Marinette ended up going with a red sundress and she wore Kaaliki’s glasses she was given from Master Fu, in case Ladybug needed to be in Paris. They transformed into black plastic glasses with a thin rim.
“Cool shades Mari, since when do you wear glasses though?” Asked Kay popping a piece of waffle into her mouth. “Oh these just accent the piece.” Kay laughed, “You’re such a fashion geek.” Marinette threw one of her blouses on the floor at her, “You’re such a theatre geek.” Kay fell onto the floor in dramatic agony, “You’ve wounded me to my very core, how will I ever survive? Unless they get the fright of their lives.” Marinette rolled her eyes as Kay got lost in her own world singing songs from Beetlejuice and eating her waffle. “Come on nerd, we don’t want to be late.” Marinette said as she extended an arm, Kay promptly took it and stood up once more. “I mean, if we’re late that’s one less minute we have to spend with Liar Rossi…”

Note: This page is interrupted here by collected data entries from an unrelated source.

(* ===== verification/Prelude.v ===== *)
(** * HR portal backend: a verification library

    The program is the Go backend of an HR portal ([src/backend]): HTTP handlers
    over one PostgreSQL pool, grouped in packages under [src/backend/internal]. A
    request passes the authentication middleware of package [auth], is checked by the
    role predicates of [authz], runs SQL statements one by one (the creation of
    accounts, of employees and of import batches and the change of a role in a
    transaction), and often ends in a row of the audit trail ([audit]). The packages
    share nothing but the database, the job service keeps a history in memory: payroll reads the attendance days, advances and
    salary structures that other handlers write; the approval workflow updates the
    rows that leave, attendance and payroll insert. This library models those handlers
    and proves what they do, what they refuse, and what they let happen.

    ** How the program is embedded

    - [Prelude]: tactics, the hint database [portal], lemmas on lists of rows
      ([where_], [set_where], [order_by]), options and sums.
    - [Float64]: Go's float64, computed by the Standard Library's [SpecFloat] at
      binary64, with the sign lemmas and the decimal rounding of formatting and of
      NUMERIC columns; [FloatBounds] has the error of a rounded sum and product. [Calendar]: days and dates ([time.AddDate], [Weekday]).
    - [Go]: a handler is a value of the free monad [prog] over SQL statements, reads
      of the clock and random bytes, with [Halt] for a response written before a
      [return] inside a loop and [Crash] for a panic. [run] executes it in an [Env],
      which says which statements fail, the time and the fresh identifiers; [wp]
      quantifies over every environment (or every [reliable] one) at once; [steps]
      interleaves the statements of any number of requests. [all_stmts] and [respects]
      lift a relation kept by every statement to runs ([run_respects]) and to
      interleavings ([steps_respect]).
    - [Utf8] and [Csv] are packages of the Go library in src/local_go: the decoding of
      runes of unicode/utf8 and the reader and the writer of encoding/csv (module
      [csv]); [CsvProps] has the automaton of RFC 4180 as their reference. [Gotime] is
      package time for UTC (module [time]): the words of an instant, the arithmetic on
      instants and the calendar; [GotimeProps] proves it to be [Calendar]. [Strconv] is
      the integers of package strconv (module [strconv]); [StrconvProps] proves them to be
      those of [Go]. [Strings] is the searching, splitting, joining, replacing,
      repeating and trimming of package strings (module [strings]), with the search in assembly as the
      class [strings.Bytealg] and its documented promise as a law of [StringsProps]; [TrimProps] proves [TrimSpace] to be that of [Go].
      [Marshal] is what a reader of the JSON of a map of strings gets from encoding/json
      (module [marshal]), which the importer stores.
    - [Fairness]: what a schedule that gives every request enough turns does with
      requests that end within a number of steps.
    - [Tx]: transactions at READ COMMITTED: the handle keeps the writes, the commit
      applies them to the committed database, all or none, and fails when they would
      answer otherwise than they did; a refused statement aborts the transaction.
    - [Sql]: statements as functions on tables. [Server] is the class of what is not
      under [src]: the nil tests of the pool and the audit service, the columns of
      the migrated schema, PostgreSQL's casts, ILIKE and collation. [LawfulTable] and
      [Indep] are the interface of a table.
    - [Schema]: the tables of [src/backend/migrations] as records; [Demo]: one
      concrete server and company, [DemoCrypto] its cryptography, at which
      [Witnesses], [PeopleWitnesses] and [ApiWitnesses] apply the theorems.

    ** The parts of the program

    - [Common] is common/pagination.go and error.go; [Auth] is auth/auth.go, with JWT,
      bcrypt and SHA-256 a class ([Crypto]) with laws; [Authz] is authz/authz.go, the
      text of the scope condition being rendered and given its meaning by the
      precedence of AND and OR; [AuditTrail] is audit/audit.go.
    - [Matrix] is payroll/matrix.go and [Payroll] payroll/payroll.go; their theorems
      are in [Matrix], [PayrollProps] (guards, states, scoping), [PayrollLoop] (what
      the processing loop writes) and [PayrollScenarios] (closed executions).
    - [Workflow] is workflow/workflow.go with the view of src/create_view.sql: the six
      tables of requests meet the interface [Approvable], against which
      [WorkflowProps] proves who decides and that decisions are final.
    - [Leave] is leave/leave.go, policy.go and encashment.go; [LeaveProps] its theorems.
    - [Attendance] is attendance/requests.go and the punches of attendance.go,
      [AttendanceAdmin] its validation queue, exceptions.go and config.go;
      [AttendanceProps] their theorems. [AttendanceReports] is the logs, the page of
      the day, the dashboard, the activities and the month of attendance.go.
    - [Helpdesk] is helpdesk/helpdesk.go, [HelpdeskProps] its theorems.
    - [User] is user/user.go, with the transactions of [Tx]; [Employee] is
      employee/employee.go, the client of the scope condition of [Authz]; [UserProps]
      and [EmployeeProps] their theorems.
    - [Importer] is importer/importer.go; its theorems are in [ImporterProps], and
      [ImportScenarios] imports files from beginning to end.
    - [Jobs] is jobs/jobs.go, a program over the state behind the mutex instead of the
      database; [JobsProps] has its abstract specification ([JobsProps.Spec]), the
      simulation and what follows from it.
    - [Security] is security/security.go, [Lifecycle] lifecycle.go and exits.go,
      [Document] document.go, [Onboarding] onboarding.go, [Organization]
      organization.go, [Performance] performance.go, [Recruitment] recruitment.go and
      [Configuration] configuration.go, each with its theorems: the probation
      dashboard, the lists that the migrated schema leaves empty or replaced by
      samples, and the requests that are acknowledged and kept nowhere.

    - [Reports] is reports/reports.go. [Api] is the routing of cmd/api/main.go and of
      every RegisterRoutes, as a table of routes with their handlers and the middleware
      [Auth.RequireAuth] in front of them; [ApiProps] composes it with the login, for
      every choice of a route by the router (class [Api.Mux]).
    - [References] is the foreign keys of the migrations as an invariant of the database;
      [History] is a relation between databases, of what the server only ever adds to
      and of the keys that stay unique, with the rules for statements and transactions;
      [HistoryStmts] shows both of every statement that writes, [HistoryRoutes] of every
      route, and from there of any interleaving of any requests.

    - [Seeds] has the statements of the five programs of src/backend/scripts, which are
      [SeedDemo] (seed.go), [SeedTestEmployees] (seed_50_test_employees.go), [SeedPayroll]
      (seed_payroll_test_data.go), [SeedRbac] (seed_rbac_audit.go) and [SeedEnterprise]
      (seed_50_employees.go). [SeedsProps] proves what all of them keep, [SeedPayrollProps]
      and [SeedUsersProps] what they leave behind, [SeedScenarios] runs them on concrete
      databases.

    Handlers, types and fields keep the names of the source; SQL statements are
    definitions of their own, named after what they do. A row type has the columns the
    backend reads or writes under a prefix of its table.

    ** What the theorems show

    - Authentication and authorization: logins need credentials, tokens round-trip,
      the scope of a set of roles is its broadest, scoped lists stay in scope, and
      the account takeover that the forgotten-password response allows.
    - Payroll: the amounts of a breakdown are never negative, the net pay included, for
      every float64; the loop pays everyone the computed amounts and deducts exactly one
      advance due of each employee that has any,
      locked and published runs are left alone by one request at a time and not by
      two, a save leaves one active structure unless it is refused or concurrent.
    - Workflow: decisions are final under every interleaving and need another,
      entitled person; a bulk action stores its word literally.
    - Leave, attendance, helpdesk: the functional behaviour of the operations, the
      statuses they overwrite, the statements that the migrated schema refuses.
    - Accounts and employees: an account, an employee and an imported file are stored
      whole or not at all; no interleaving leaves an account without a role; lists and
      profiles stay within the rights of the caller, apart from the DEPARTMENT scope;
      an update changes the fields given and nothing else.
    - Files: the reader of CSV is its reference automaton and reads back what the writer
      writes, up to the empty lines and the CRs that it loses, so that an export has the
      fields of the database but for the CR of a CRLF; an upload never panics, whatever its
      bytes, and keeps what is UTF-8.
    - Imports: processing a batch ends with every valid row settled, or panics at a
      missing key; a failed row leaves its account behind.
    - Jobs: under every interleaving the service refines its specification, so that
      executions of one key are five minutes apart; a fair schedule answers every
      trigger and leaves no key active.
    - The database as a whole: no interleaving of any requests loses or rewrites the audit
      trail, a record of pay, attendance, leave or staff, makes a key ambiguous or leaves
      a reference to a row that is not there; the dashboard counts people after any of
      them.
    - Dates: the calendar of the Go library is that of the model, months carrying into
      years and days into months; the difference of two instants is exact or the nearest
      duration.
    - Numbers: in every base an integer is written within its buffer and read back; the
      parsing of query parameters is that of the Go library.
    - Texts: every method of [Index] finds the first occurrence; [Split] cuts at the
      occurrences, [Join] undoes it, [ReplaceAll] is the two together, and the split at one
      byte is that by which the handlers are modelled; [Repeat] is the repeated text; [TrimSpace], on any
      bytes, is the trimming of the handlers.
    - Seed programs: none of them, whatever fails, breaks a reference or duplicates a key;
      the attendance month of the payroll seed is the planned one, and the readiness check
      counts it as meant; the demo accounts have the published passwords after every
      run, with which those that are not suspended log in; which second runs fail or do nothing.
    - The server: without a token a request stops at 401 before any handler, apart from
      seven public routes; a login opens a session of 24 hours with the roles it
      shows; nineteen routes treat every account alike.
    - Security: masks show four bytes and keep the length; the published matrix
      against the scopes that are enforced; the log of accesses.
    Theorems that describe a defect of the program are listed with it in the findings
    of the manifest.

    ** Assumptions and bounds

    - Each statement is atomic and fails without effect. A statement that the
      environment fails, or that does not prepare, is reported by [Query] itself; an
      offset refused at execution shows as an empty result ([Common.paginate]). Reading a
      result set does not break off in the middle, except that a [Scan] that fails closes
      it ([Prelude.scanned]), and encoding the JSON of a response
      does not fail.
    - Rows come in the order of the table's list where the query gives none; the
      theorems hold for every list.
    - The clock and the session time zone are UTC; times are microseconds, except in
      the durations of Go, which are 64-bit nanoseconds and wrap around. [int] values
      are integers with the wrap-around written where the code can reach it.
    - Dates are those of the proleptic Gregorian calendar, with its year 0 and without
      bounds; a DATE of PostgreSQL goes to the year 5874897, and its years before 1 have
      other numbers. The dates of the portal are far from both.
    - Request bodies are decoded values; [None] is a decoding error.
    - The fresh identifier of an INSERT is that of its step; an insertion that meets its
      own identifier fails on the primary key. In [Jobs] each critical section reads the
      clock once, and times are nanoseconds.
    - [Importer.ToLower] and [Security.ToUpper] are exact where their result is an ASCII
      word, which is all that the code compares it with.
    - The float64 of a NUMERIC quotient is the class [AttendanceReports.NumericRatio].
    - What the driver does with a DATE scanned into a [*string] is the class
      [Employee.Driver]: a text or an error.
    - Fuel: [Csv.csv.ReadAll] takes at least a byte per step and has the length of its
      source, which [CsvProps.ReadAll_reference] proves to be enough; [Strconv.strconv.formatBits] writes at most 64 digits, which
      [StrconvProps.FormatInt_roundtrip] proves to be enough; the loops of [Strings] take at
      least a byte per round, the power of the rolling hash a bit of a length per round, which
      [StringsProps] proves to be enough; [Go.TrimSpace] recurses at most the length of its string, and
      [Leave.sandwich_loop] once per day between its dates, which
      [LeaveProps.sandwich_loop_spec] proves to be enough. The float counter of
      that loop is proved exact up to 3660 days, and the whole minutes of
      [AttendanceAdmin.int_minutes] below twelve hours, by evaluating every case.

    ** What is not modelled

    Of cmd/api: the environment variables, the middlewares of chi (request identifiers,
    log, recovery from panics, timeout, CORS), the start and shutdown of the server; the
    headers of responses other than the content type; the frontend. Multipart and JSON
    parsing are inputs ([Importer.Upload], [Api.Bodies]); of the Go library, what [Csv],
    [Utf8], [Marshal], [Gotime], [Strconv] and [Strings] do not hold is either stated where it is used
    (floats, the change of case) or left aside: zones, formatting, parsing and rounding of times
    among it, and searches of a text from the right or for sets of runes. Texts are shorter than the
    bounds in the theorems, which no memory reaches. Of the seed programs, the environment
    variable, the opening of the pool and the messages on the way. The foreign keys of tables
    without rows in [Schema] (notifications, sessions, goals and reviews) are not stated. The
    rest of src/local_go is the Go compiler, its tools and the packages that the backend does
    not call. *)

From stdpp Require Export base list strings numbers option relations pretty.
From Stdlib Require Export ZArith Lia Ascii Sorted.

“Just come on!” Marinette laughed. The girls walked down the hallway until they arrived to the main lobby where the French class was chatting. Alya walked over to them leaving Lila who was fuming that Alya would leave her for Marinette. “Hey girl, can’t believe you woke up early for once. Hey Kay.”
‘No way in Hell is Alya choosing the weird new girl over me!’ Lila screamed internally
Marinette chuckled, “Yep. Without Kay I definitely wouldn’t have though.”
Lila huffed.
“Thanks for keeping my girl straight Kay!” Alya said giving Kay a playful nudge on the shoulder.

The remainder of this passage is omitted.